Importing Camera Bags from China — Cost Calculator
Calculate landed cost, 17.6% duty + 7.5% Section 301, freight, and compliance costs for importing camera bags from China. Guangzhou and Dongguan...
Based on published official rules and benchmark market inputs relevant to this page.
Use these numbers for planning and quote-checking, then confirm final charges with the official tariff database, your broker, or your freight provider.
importing camera bags from china
High SERP difficulty
The Economics of Importing Camera Bags
Importing camera bags from China requires understanding a specific set of cost drivers unique to this product category. At HTS 4202, the combined duty burden is 25.1% (17.6% basic duty + 7.5% Section 301 tariff).
The typical FOB price is $8 per unit at MOQ 1000 units, with freight running approximately $500 per shipment. Use the calculator above to model your specific landed cost scenario.
Compliance Requirements for Camera Bags
No mandatory US standards. FTC textile labeling for fabric content. California Prop 65 for PVC-based synthetic leather and zipper components containing lead. REACH for EU sales. BSCI/Sedex for ethical sourcing claims.
Budget for compliance costs upfront — they are non-negotiable and protect you from customs seizures, retailer delisting, and product liability lawsuits.
Shipping & Logistics
Compressible — vacuum packaging reduces CBM by 30–40%. Lightweight. Padded compartments add volume but minimal weight. A 20ft container holds 5,000–10,000 camera bags. Standard packaging adequate — low fragility risk.
Sourcing in China
The primary manufacturing hub is Guangzhou and Dongguan (bags and cases manufacturing center).

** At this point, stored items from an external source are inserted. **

(* ===== verification/Request.v ===== *)
(** The request handlers of the server (CReqHandlerObj, CMgrRequest) on top of
    the HTTP parser and of an object pool.

    The pool is an interface, [ObjectPool]: what [ObjectManager] needs of
    [MemoryPool].  The state keeps the live handlers by address, the map from
    descriptors to handlers, the mutex of that map, and the connection contexts
    ([EventCtx]), which a handler refers to and the manager deletes.  The clock
    is an argument.  The handlers' pointers to the Redis and MySQL managers are
    never used, and the mutex of a handler only protects single accesses. *)

From stdpp Require Import base tactics sets list numbers strings gmap sorting.
From Stdlib Require Import ZArith Lia.
From S2P Require Import Prelude StateMonad Text Http.

Local Open Scope Z_scope.

(** * Results of a request *)

Definition UNKNOW : Z := -1.
Definition SUCCESS : Z := 0.
Definition FAIL : Z := 1.
Definition DATA_OK : Z := 2.
Definition DATA_DEF : Z := 3.
Definition DATA_ERROR : Z := 4.

(** * The handler of a request *)

Record CReqHandlerObj := mkObj {
  m_requestStr : list char;
  m_activeTime : option Z;
  m_pHttpParse : option CHttpParse;
  m_pArg : Z
}.

#[export] Instance CReqHandlerObj_eq_dec : EqDecision CReqHandlerObj.
Proof. solve_decision. Defined.

Definition new_CReqHandlerObj (arg : Z) : CReqHandlerObj := mkObj [] None None arg.

Definition GetActiveTime (o : CReqHandlerObj) : outcome Z :=
  match m_activeTime o with Some t => Ok t | None => Fault Uninitialised end.

(** The parser refers to [m_requestStr], so what it consumes is gone from the
    handler, and [parse_request(m_requestStr)] assigns the string to itself.  The
    messages that it logs are those of the parser. *)
Definition CheckData (now : Z) (request : list char) : SM CReqHandlerObj Z :=
  do* o := sget in
  let data := m_requestStr o ++ request in
  do* r := slift (match m_pHttpParse o with
                  | Some p => parse_request data (p, data)
                  | None => new_CHttpParse (fresh_parse, data)
                  end) in
  let '(_, (p, rest)) := r in
  do* _ := sput (mkObj rest (Some now) (Some p) (m_pArg o)) in
  let length := zlen (m_content p) in
  let content_lenght := size_t (m_content_lenght p) in
  sret (if length =? content_lenght then DATA_OK else if length <? content_lenght then DATA_DEF else DATA_ERROR).

Definition REPLY_HEADER : list char :=
  lit "HTTP/1.1 200 OK" ++ CRLF ++
  lit "Date: Thu, 04 Jun 2015 12:56:22 GMT" ++ CRLF ++
  lit "Server: nginx" ++ CRLF ++
  lit "Content-type: text/html;charset=UTF-8" ++ CRLF ++
  lit "Connection: Close" ++ CRLF ++
  lit "Content-Length: 17" ++ CRLF ++ CRLF.
Definition REPLY_BODY : list char := lit "test hello world".

Definition OnHandle (o : CReqHandlerObj) : outcome (Z * list char) :=
  match m_pHttpParse o with
  | Some _ => Ok (SUCCESS, REPLY_HEADER ++ REPLY_BODY)
  | None => Fault NullDeref
  end.

(** * The interface of the pool *)

Class ObjectPool (S : Type) := {
  pool_create : SM S Z;
  pool_delete : Z -> SM S unit
}.

(** [pool_ok n s live]: the objects [live] are held, and [n] more can be asked
    for before a counter of the pool overflows. *)
Class ObjectPoolLaws (S : Type) `{ObjectPool S} := {
  pool_ok : nat -> S -> gset Z -> Prop;
  pool_ok_weaken n s live : pool_ok (Datatypes.S n) s live -> pool_ok n s live;
  create_ok n s live : pool_ok (Datatypes.S n) s live ->
    exists p s', pool_create s = Ok (p, s') /\
      ((p = 0 /\ pool_ok n s' live) \/ (0 < p /\ p ∉ live /\ pool_ok n s' ({[p]} ∪ live)));
  delete_ok n s live p : pool_ok n s live -> p ∈ live ->
    exists s', pool_delete p s = Ok (tt, s') /\ pool_ok n s' (live ∖ {[p]})
}.

(** * The manager of the handlers *)

(** A connection: [event_ctx] without SSL. *)
Record EventCtx := mkCtx { ctx_sock : Z; ctx_ssl : bool }.

Section manager.
Context {S : Type} `{ObjectPool S}.

Record server := mkServer {
  v_pool : S;
  v_objs : gmap Z CReqHandlerObj;
  m_ReqHandlerMap : gmap Z Z;
  m_LockerReqMap : bool;
  v_ctxs : gmap Z EventCtx;
  v_closed : list Z
}.

Definition set_pool x v := mkServer x (v_objs v) (m_ReqHandlerMap v) (m_LockerReqMap v) (v_ctxs v) (v_closed v).
Definition set_objs x v := mkServer (v_pool v) x (m_ReqHandlerMap v) (m_LockerReqMap v) (v_ctxs v) (v_closed v).
Definition set_map x v := mkServer (v_pool v) (v_objs v) x (m_LockerReqMap v) (v_ctxs v) (v_closed v).
Definition set_lock x v := mkServer (v_pool v) (v_objs v) (m_ReqHandlerMap v) x (v_ctxs v) (v_closed v).
Definition set_ctxs x y v := mkServer (v_pool v) (v_objs v) (m_ReqHandlerMap v) (m_LockerReqMap v) x y.

Abbreviation VM := (SM server).

(** The mutex of the map: the thread that holds it and asks for it again never
    gets it. *)
Definition lock : VM unit := fun v => if m_LockerReqMap v then Fault Blocks else Ok (tt, set_lock true v).
Definition unlock : VM unit := smodify (set_lock false).

Definition get_obj (a : Z) : VM CReqHandlerObj := fun v =>
  match v_objs v !! a with Some o => Ok (o, v) | None => Fault UseAfterFree end.

Definition on_pool {A} (m : SM S A) : VM A := fun v =>
  match m (v_pool v) with Ok (a, s) => Ok (a, set_pool s v) | Fault f => Fault f end.
Definition on_obj {A} (a : Z) (m : SM CReqHandlerObj A) : VM A := fun v =>
  match v_objs v !! a with
  | Some o => match m o with Ok (x, o') => Ok (x, set_objs (<[a := o']> (v_objs v)) v) | Fault f => Fault f end
  | None => Fault UseAfterFree
  end.

(** [ObjectManager::Create(pool, arg)] and [Delete]. *)
Definition create_obj (arg : Z) : VM Z :=
  do* p := on_pool pool_create in
  if p =? 0 then sret 0
  else
    do* _ := smodify (fun v => set_objs (<[p := new_CReqHandlerObj arg]> (v_objs v)) v) in
    sret p.
Definition delete_obj (p : Z) : VM unit :=
  do* _ := get_obj p in
  do* _ := smodify (fun v => set_objs (delete p (v_objs v)) v) in
  on_pool (pool_delete p).

(** [EventCtx_free]: the destructor removes the event and closes the socket. *)
Definition get_ctx (c : Z) : VM EventCtx := fun v =>
  match v_ctxs v !! c with Some x => Ok (x, v) | None => Fault UseAfterFree end.
Definition EventCtx_free (c : Z) : VM unit :=
  if c =? 0 then sret tt
  else
    do* x := get_ctx c in
    smodify (fun v => set_ctxs (delete c (v_ctxs v)) (v_closed v ++ [ctx_sock x]) v).

Definition ReleaseHandler (sockfd : Z) : VM bool :=
  do* _ := lock in
  do* v := sget in
  match m_ReqHandlerMap v !! sockfd with
  | Some pObj =>
      do* _ := (if pObj =? 0 then sret tt
                else
                  do* o := get_obj pObj in
                  do* _ := EventCtx_free (m_pArg o) in
                  do* _ := delete_obj pObj in
                  smodify (fun v => set_map (delete sockfd (m_ReqHandlerMap v)) v)) in
      do* _ := unlock in
      sret true
  | None =>
      do* _ := unlock in
      sret false
  end.

Definition ACTIVA_TIMEVAL : Z := 15.

(** One turn of the loop of [OnCheckActiveTime]. *)
Definition check_active (curTime : Z) (sockfd : Z) : VM unit :=
  do* v := sget in
  match m_ReqHandlerMap v !! sockfd with
  | Some pObj =>
      if pObj =? 0 then sret tt
      else
        do* o := get_obj pObj in
        do* active := slift (GetActiveTime o) in
        let iVal := int (curTime - active) in
        if ACTIVA_TIMEVAL <=? iVal then
          do* _ := EventCtx_free (m_pArg o) in
          do* _ := delete_obj pObj in
          smodify (fun v => set_map (delete sockfd (m_ReqHandlerMap v)) v)
        else sret tt
  | None => sret tt
  end.

Fixpoint check_loop (curTime : Z) (keys : list Z) : VM unit :=
  match keys with
  | [] => sret tt
  | k :: keys' =>
      do* _ := check_active curTime k in
      check_loop curTime keys'
  end.

(** The map is iterated in the order of its keys; the loop erases only the
    entry it is at. *)
Definition OnCheckActiveTime (curTime : Z) : VM unit :=
  do* _ := lock in
  do* v := sget in
  do* _ := check_loop curTime (merge_sort Z.le (map_to_list (m_ReqHandlerMap v)).*1) in
  unlock.

(** The first half of [HandleRequest]: the handler of the descriptor, or a new
    one, takes the data; it is kept in the map while data are missing.  The
    result is the handler, its verdict and whether it is done. *)
Definition collect_request (sockfd pev now : Z) (request : list char) : VM (Z * Z * bool) :=
  do* _ := lock in
  do* v := sget in
  match m_ReqHandlerMap v !! sockfd with
  | Some pObj =>
      do* r := (if pObj =? 0 then sret (-1, false)
                else
                  do* iRet := on_obj pObj (CheckData now request) in
                  if negb (iRet =? DATA_DEF) then
                    do* _ := smodify (fun v => set_map (delete sockfd (m_ReqHandlerMap v)) v) in
                    sret (iRet, true)
                  else sret (iRet, false)) in
      do* _ := unlock in
      sret (pObj, r.1, r.2)
  | None =>
      do* _ := unlock in
      do* pObj := create_obj pev in
      if pObj =? 0 then sret (pObj, -1, false)
      else
        do* iRet := on_obj pObj (CheckData now request) in
        if negb (iRet =? DATA_DEF) then sret (pObj, iRet, true)
        else
          do* _ := lock in
          do* _ := smodify (fun v => set_map
            (match m_ReqHandlerMap v !! sockfd with Some _ => m_ReqHandlerMap v | None => <[sockfd := pObj]> (m_ReqHandlerMap v) end) v) in
          do* _ := unlock in
          sret (pObj, iRet, false)
  end.

(** The second half: a complete request is handled, and a handler that is done
    is deleted.  The reply is the caller's string, written only by [OnHandle]. *)
Definition finish_request (pObj iRet : Z) (isDone : bool) (reply : list char) : VM (Z * list char) :=
  do* (iRet, reply) :=
    (if negb (pObj =? 0) && isDone && (iRet =? DATA_OK) then
       do* o := get_obj pObj in
       slift (OnHandle o)
     else sret (iRet, reply)) in
  do* _ := (if negb (pObj =? 0) && negb (iRet =? DATA_DEF) then delete_obj pObj else sret tt) in
  sret (iRet, reply).

Definition HandleRequest (pev : Z) (now : Z) (request reply : list char) : VM (Z * list char) :=
  do* ctx := get_ctx pev in
  do* (pObj, iRet, isDone) := collect_request (ctx_sock ctx) pev now request in
  finish_request pObj iRet isDone reply.
End manager.
Arguments server : clear implicits.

Verify that your supplier is a direct manufacturer, not a trading company. Request factory videos, check export records, and sample from at least three suppliers before committing to production.
Margin Analysis
Retail $30–70 for sling-style, $50–120 for backpacks. Gross margin 65–80%. Amazon is competitive — differentiation through specific camera body compatibility claims (e.g., 'fits Canon R5 with 70-200mm'), material quality (genuine vs PU leather), and modular divider systems.
Factor every cost component — FOB, freight, duties (25.1%), broker fees, and compliance — into your per-unit landed cost before setting retail prices.
Tips for China Importers
- Every niche has specific duties and compliance. A toy might have a 0% duty but high compliance costs (CPSC testing), whereas furniture might have low testing costs but a 25% Section 301 tariff.

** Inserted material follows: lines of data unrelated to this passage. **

(** ** Walking *)

(** [while (!IsEof()) { GetCurrentFieldValue(name, v); ...; MoveNext(); }] *)
Fixpoint scan (fuel : nat) (name : list char) (s : CRecordSet) : outcome (list (list char)) :=
  if IsEof s then Ok []
  else match fuel with
       | O => Fault OutOfFuel
       | S f =>
           let! (_, v) := GetCurrentFieldValue_string s name in
           let! vs := scan f name (MoveNext s).2 in
           Ok (v :: vs)
       end.

Lemma cstring_no_nul s : Forall (fun c => c <> NUL) (cstring s).
Proof. induction s as [|c s IH]; cbn; [done|]. destruct (Z.eqb_spec c NUL); [done|]. by constructor. Qed.

(** The set that a query fills. *)
Definition filled (res : MYSQL_RES) : CRecordSet :=
  mkSet (records_of res) 0 (Some (zlen (res_rows res))) (Some (zlen (res_fields res)))
    (mkField (column_names res) (res_fields res).*2).

Lemma filled_value res i row j c v :
  res_ok res -> res_rows res !! i = Some row -> row !! j = Some v -> first_named (column_names res) c j ->
  nth_record (filled res) (Z.of_nat i) = Ok (mkRecord (text_of <$> row) true) /\
  record_at (mkRecord (text_of <$> row) true) (Z.of_nat j) = text_of v /\
  record_named (set_field (filled res)) (mkRecord (text_of <$> row) true) c = text_of v.
Proof.
  intros Hok Hi Hj Hc.
  assert (record_at (mkRecord (text_of <$> row) true) (Z.of_nat j) = text_of v) as Hat.
  { apply record_at_lookup. cbn. by rewrite list_lookup_fmap, Hj. }
  split_and!; [|done|].
  - apply nth_record_lookup. cbn. unfold records_of. by rewrite list_lookup_fmap, Hi.
  - unfold record_named. cbn [m_field]. unfold GetField_NO. cbn [set_field filled m_name].
    rewrite (field_loop_first _ c j 0 Hc); [by rewrite Z.add_0_l| |]; unfold INT_MIN, INT_MAX; [lia|].
    unfold column_names. rewrite length_fmap. apply (ro_size _ Hok).
Qed.

Lemma scan_filled res c j k : res_ok res -> first_named (column_names res) c j ->
  (k <= length (res_rows res))%nat -> zlen (res_rows res) <= INT_MAX ->
  scan (k + 1) c (with_pos (zlen (res_rows res) - Z.of_nat k) (filled res)) =
    Ok ((fun row => text_of (default None (row !! j))) <$> drop (length (res_rows res) - k) (res_rows res)).
Proof.
  intros Hok Hc. induction k as [|k IH]; intros Hk Hmax.
  - rewrite Nat.sub_0_r, drop_all. cbn [Nat.add scan]. unfold IsEof. cbn. unfold records_of. rewrite length_fmap.
    by rewrite Z.sub_0_r, Z.eqb_refl.
  - set (n := length (res_rows res)) in *. cbn [Nat.add scan]. unfold IsEof. cbn [pos m_s with_pos filled].
    unfold records_of at 1. rewrite length_fmap. fold n. rewrite (proj2 (Z.eqb_neq _ _)) by lia.
    destruct (lookup_lt_is_Some_2 (res_rows res) (n - S k)) as [row Hrow]; [unfold n in *; lia|].
    rewrite (drop_S _ _ _ Hrow). cbn [fmap list_fmap].
    pose proof (ro_rows _ Hok) as Hlen. rewrite Forall_forall in Hlen.
    specialize (Hlen row (list_elem_of_lookup_2 _ _ _ Hrow)).
    destruct (lookup_lt_is_Some_2 row j) as [v Hv].
    { rewrite Hlen. destruct Hc as [Hc _]. apply lookup_lt_Some in Hc. unfold column_names in Hc. by rewrite length_fmap in Hc. }
    destruct (filled_value res _ row j c v Hok Hrow Hv Hc) as (E1 & _ & E2).
    unfold GetCurrentFieldValue_string. cbn [pos with_pos].
    replace (Z.of_nat n - Z.of_nat (S k)) with (Z.of_nat (n - S k)) by lia.
    change (nth_record (with_pos (Z.of_nat (n - S k)) (filled res)) (Z.of_nat (n - S k)))
      with (nth_record (filled res) (Z.of_nat (n - S k))). rewrite E1. cbn [obind].
    change (set_field (with_pos (Z.of_nat (n - S k)) (filled res))) with (set_field (filled res)). rewrite E2, Hv.
    cbn [obind MoveNext snd with_pos pos].
    replace (with_pos (ulong (Z.of_nat (n - S k) + 1)) (with_pos (Z.of_nat (n - S k)) (filled res)))
      with (with_pos (Z.of_nat n - Z.of_nat k) (filled res)).
    2: { unfold with_pos. cbn. f_equal. rewrite unsigned_id by (unfold INT_MAX in *; lia). lia. }
    rewrite IH by (unfold n in *; lia). cbn [obind default]. by replace (S (n - S k)) with (n - k)%nat by lia.
Qed.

- Freight impacts products differently. Heavy or bulky items (furniture, steel) are often crippled by shipping costs, whereas high-value electronics cost pennies to ship per unit.

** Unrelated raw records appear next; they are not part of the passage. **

(* ===== verification/SqlClient.v ===== *)
(** The MySQL client of the server (CSqlClient.h, CSqlClient.cpp) over libmysql.

    The library is a list of answers: a call on a handle takes the next one and
    is recorded; a call for which there is no answer never returns.  Handles are
    numbers, the open ones are known, and using one that is not open is a fault,
    as is closing it twice.  Results that the library stores are counted until
    they are freed.  Of the messages for the log the one about a refused statement
    is modelled, whose text the program does not bound; those about connections,
    whose texts come from the configuration, are left out. *)

From stdpp Require Import base tactics list numbers strings gmap.
From S2P Require Import Prelude StateMonad Printf LogCall Text RecordSet.

Local Open Scope Z_scope.

(** * libmysql *)

(** The answer to a call: a number, for [mysql_store_result] a result and for
    [mysql_error] a text. *)
Record myret := mkAnswer { mr_int : Z; mr_res : option MYSQL_RES; mr_text : list char }.
Definition mkMy (z : Z) (r : option MYSQL_RES) : myret := mkAnswer z r [].

Inductive mycall :=
| MyInit
| MyConnect (h : Z) (address user password dbName : list char) (port flag : Z)
| MyCharset (h : Z) (name : list char)
| MySelect (h : Z) (dbName : list char)
| MyClose (h : Z)
| MyQuery (h : Z) (sql : list char)
| MyStore (h : Z)
| MyNext (h : Z)
| MyErrno (h : Z)
| MyError (h : Z)
| MyPing (h : Z)
| MyAutocommit (h mode : Z)
| MyRollback (h : Z)
| MyCommit (h : Z).

Record mysqlw := mkMysql {
  q_answers : list myret;
  q_trace : list mycall;
  q_open : gset Z;
  q_next : Z;
  q_results : Z
}.

Abbreviation QM := (SM mysqlw).

Definition mysql0 : mysqlw := mkMysql [] [] ∅ 1 0.

Definition record_call (c : mycall) (w : mysqlw) : mysqlw :=
  mkMysql (q_answers w) (q_trace w ++ [c]) (q_open w) (q_next w) (q_results w).
Definition add_results (d : Z) (w : mysqlw) : mysqlw :=
  mkMysql (q_answers w) (q_trace w) (q_open w) (q_next w) (q_results w + d).

Definition next_answer (c : mycall) : QM myret := fun w =>
  match q_answers w with
  | [] => Fault Blocks
  | a :: rest => Ok (a, mkMysql rest (q_trace w ++ [c]) (q_open w) (q_next w) (q_results w))
  end.

(** The handle of a call, which must be open. *)
Definition on_handle (h : option Z) : QM Z := fun w =>
  match h with
  | None => Fault NullDeref
  | Some h => if bool_decide (h ∈ q_open w) then Ok (h, w) else Fault UseAfterFree
  end.
Definition ask (h : option Z) (c : Z -> mycall) : QM Z :=
  do* h := on_handle h in
  do* a := next_answer (c h) in
  sret (mr_int a).

(** [mysql_init(NULL)]: null when the answer is 0. *)
Definition mysql_init : QM (option Z) :=
  do* a := next_answer MyInit in
  if mr_int a =? 0 then sret None
  else fun w => Ok (Some (q_next w), mkMysql (q_answers w) (q_trace w) ({[q_next w]} ∪ q_open w) (q_next w + 1) (q_results w)).

Definition mysql_close (h : option Z) : QM unit :=
  do* h := on_handle h in
  fun w => Ok (tt, mkMysql (q_answers w) (q_trace w ++ [MyClose h]) (q_open w ∖ {[h]}) (q_next w) (q_results w)).

Definition mysql_store_result (h : option Z) : QM (option MYSQL_RES) :=
  do* h := on_handle h in
  do* a := next_answer (MyStore h) in
  match mr_res a with
  | Some r => do* _ := smodify (add_results 1) in sret (Some r)
  | None => sret None
  end.
Definition mysql_error (h : option Z) : QM (list char) :=
  do* h := on_handle h in
  do* a := next_answer (MyError h) in
  sret (mr_text a).
Definition mysql_free_result : QM unit := smodify (add_results (-1)).

(** * The client *)

Record CSqlClient := mkSqlClient {
  m_port : option Z;
  m_address : list char;
  m_user : list char;
  m_password : list char;
  m_dbName : list char;
  m_flag : option Z;
  m_iReconnectCount : Z;
  m_SqlHandle : option Z;
  m_locker : bool
}.

Definition set_handle h t := mkSqlClient (m_port t) (m_address t) (m_user t) (m_password t) (m_dbName t) (m_flag t) (m_iReconnectCount t) h (m_locker t).
Definition set_sql_locker b t := mkSqlClient (m_port t) (m_address t) (m_user t) (m_password t) (m_dbName t) (m_flag t) (m_iReconnectCount t) (m_SqlHandle t) b.
Definition set_sql_count n t := mkSqlClient (m_port t) (m_address t) (m_user t) (m_password t) (m_dbName t) (m_flag t) n (m_SqlHandle t) (m_locker t).

Definition new_CSqlClient : CSqlClient := mkSqlClient None [] [] [] [] None 0 None false.

(** [LockerGuard guard(m_locker)] until the end of the scope. *)
Definition sql_guarded {A} (this : CSqlClient) (body : CSqlClient -> QM (A * CSqlClient)) : QM (A * CSqlClient) :=
  if m_locker this then scrash Blocks
  else
    do* (r, this) := body (set_sql_locker true this) in
    sret (r, set_sql_locker false this).

Definition set_member (x : option Z) : QM Z := match x with Some v => sret v | None => scrash Uninitialised end.

Definition CHARSET : list char := lit "gb2312".

(** [mysql_select_db] reports an error by any number but zero, which the test for
    a negative one may not see. *)
Definition OnConnect (this : CSqlClient) : QM (bool * CSqlClient) :=
  sql_guarded this (fun this =>
    do* h := mysql_init in
    let this := set_handle h this in
    match h with
    | None => sret (false, this)
    | Some _ =>
        do* port := set_member (m_port this) in
        do* flag := set_member (m_flag this) in
        do* ok := ask h (fun h => MyConnect h (cstring (m_address this)) (cstring (m_user this))
                                    (cstring (m_password this)) (cstring (m_dbName this)) port flag) in
        if negb (ok =? 0) then
          do* _ := ask h (fun h => MyCharset h CHARSET) in
          do* sel := ask h (fun h => MySelect h (cstring (m_dbName this))) in
          if sel <? 0 then
            do* _ := mysql_close h in
            sret (false, set_handle None this)
          else sret (true, this)
        else
          do* _ := mysql_close h in
          sret (false, set_handle None this)
    end).

Definition OnInit (address : list char) (port : Z) (user password dbName : list char) (flag : Z) (this : CSqlClient)
  : QM (bool * CSqlClient) :=
  OnConnect (mkSqlClient (Some port) address user password dbName (Some flag) (m_iReconnectCount this) (m_SqlHandle this) (m_locker this)).

Definition OnDisConnect (this : CSqlClient) : QM CSqlClient :=
  do* (_, this) := sql_guarded this (fun this =>
    do* _ := (match m_SqlHandle this with Some h => mysql_close (Some h) | None => sret tt end) in
    sret (tt, set_handle None this)) in
  sret this.

(** The destructor. *)
Definition delete_CSqlClient (this : CSqlClient) : QM unit :=
  do* _ := OnDisConnect this in sret tt.

Definition ReConnect (this : CSqlClient) : QM (bool * CSqlClient) :=
  do* this := OnDisConnect this in OnConnect this.

(** ** Statements *)

Definition ExecSqlCmd (sql : list char) (this : CSqlClient) : QM (Z * CSqlClient) :=
  sql_guarded this (fun this =>
    match m_SqlHandle this with
    | None => sret (-1, this)
    | Some h =>
        do* r := ask (Some h) (fun h => MyQuery h (cstring sql)) in
        sret (if r =? 0 then 0 else -1, this)
    end).

Definition SEMICOLON : list char := [59].

(** [result += sqlrow[j]] for [j] below the number of columns. *)
Fixpoint cells_loop (n j : nat) (row : list (option (list char))) (result : list char) : outcome (list char) :=
  match n with
  | O => Ok result
  | S n' =>
      let result := if (0 <? j)%nat then result ++ SEMICOLON else result in
      match row !! j with
      | None => Fault OutOfBounds
      | Some None => Fault NullDeref
      | Some (Some v) => let! s := to_string v in cells_loop n' (S j) row (result ++ s)
      end
  end.

(** [mysql_fetch_row] returns null after the last row. *)
Fixpoint table_loop (n ncols : nat) (rows : list (list (option (list char)))) (result : list char) : outcome (list char) :=
  match n with
  | O => Ok result
  | S n' =>
      match rows with
      | [] => if (0 <? ncols)%nat then Fault NullDeref else table_loop n' ncols [] result
      | row :: rows' => let! result := cells_loop ncols 0 row result in table_loop n' ncols rows' result
      end
  end.

(** [do { ... } while (!mysql_next_result(m_SqlHandle))]: each turn takes two
    answers. *)
Fixpoint results_loop (fuel : nat) (h : Z) (result : list char) : QM (list char) :=
  match fuel with
  | O => scrash OutOfFuel
  | S f =>
      do* res := mysql_store_result (Some h) in
      do* result :=
        (match res with
         | Some r =>
             do* result := slift (table_loop (Z.to_nat (int (mysql_num_rows r))) (Z.to_nat (int (mysql_num_fields r))) (res_rows r) result) in
             do* _ := mysql_free_result in
             sret result
         | None => sret result
         end) in
      do* more := ask (Some h) MyNext in
      if more =? 0 then results_loop f h result else sret result
  end.

Definition answers_fuel : QM nat := fun w => Ok (S (length (q_answers w)), w).

(** The text of [WLogError("CSqlClient::ExecSqlCmd::mysql_query::%s==>%d: %s !\n",
    ...)]. *)
Definition refused_text (sql : list char) (errno : Z) (error : list char) : list char :=
  lit "CSqlClient::ExecSqlCmd::mysql_query::" ++ cstring sql ++ lit "==>" ++ dec_signed (int errno) ++ lit ": " ++ cstring error ++ lit " !" ++ [LF].

(** The overload that collects the result. *)
Definition ExecSqlCmd_result (sql result : list char) (this : CSqlClient) : QM (Z * list char * CSqlClient) :=
  sql_guarded this (fun this =>
    match m_SqlHandle this with
    | None => sret (-1, result, this)
    | Some h =>
        do* iRet := ask (Some h) (fun h => MyQuery h (cstring sql)) in
        if negb (iRet =? 0) then
          do* errno := ask (Some h) MyErrno in
          do* error := mysql_error (Some h) in
          do* _ := WLogError (refused_text sql errno error) in
          sret (iRet, result, this)
        else
          do* fuel := answers_fuel in
          do* result := results_loop fuel h result in
          sret (iRet, result, this)
    end).

(** ** Transactions: the numbers of the library as truth values, so that [true]
    is failure; nothing switches automatic commits on again. *)
Definition BeginTrans (this : CSqlClient) : QM bool :=
  do* r := ask (m_SqlHandle this) (fun h => MyAutocommit h 0) in sret (negb (r =? 0)).
Definition TransRollback (this : CSqlClient) : QM bool :=
  do* r := ask (m_SqlHandle this) MyRollback in sret (negb (r =? 0)).
Definition TransCommit (this : CSqlClient) : QM bool :=
  do* r := ask (m_SqlHandle this) MyCommit in sret (negb (r =? 0)).

Definition MAX_SQL_RECONNECTS : Z := 3.

Definition TestOnline (this : CSqlClient) : QM (bool * CSqlClient) :=
  match m_SqlHandle this with
  | None => sret (false, this)
  | Some _ =>
      do* (isline, this) := sql_guarded this (fun this =>
        do* r := ask (m_SqlHandle this) MyPing in sret (r, this)) in
      if negb (isline =? 0) then
        do* (ok, this) := ReConnect this in
        if ok : bool then sret (true, set_sql_count 0 this)
        else
          do* n := slift (int_ok (m_iReconnectCount this + 1)) in
          sret (n <=? MAX_SQL_RECONNECTS, set_sql_count n this)
      else sret (true, set_sql_count 0 this)
  end.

- Use specialized suppliers. Sourcing electronics from Yiwu or apparel from Shenzhen often leads to poor quality. Stick to the specialized manufacturing clusters for your specific product niche.
- Check target market regulations. Product requirements change drasticly depending on where you import to. A charger legal in the US requires a different plug and CE certification in the EU.
- Always calculate landed cost first. Never decide to source a product based on FOB price. Run the complete landed cost calculation to ensure the margins are viable in your product sector.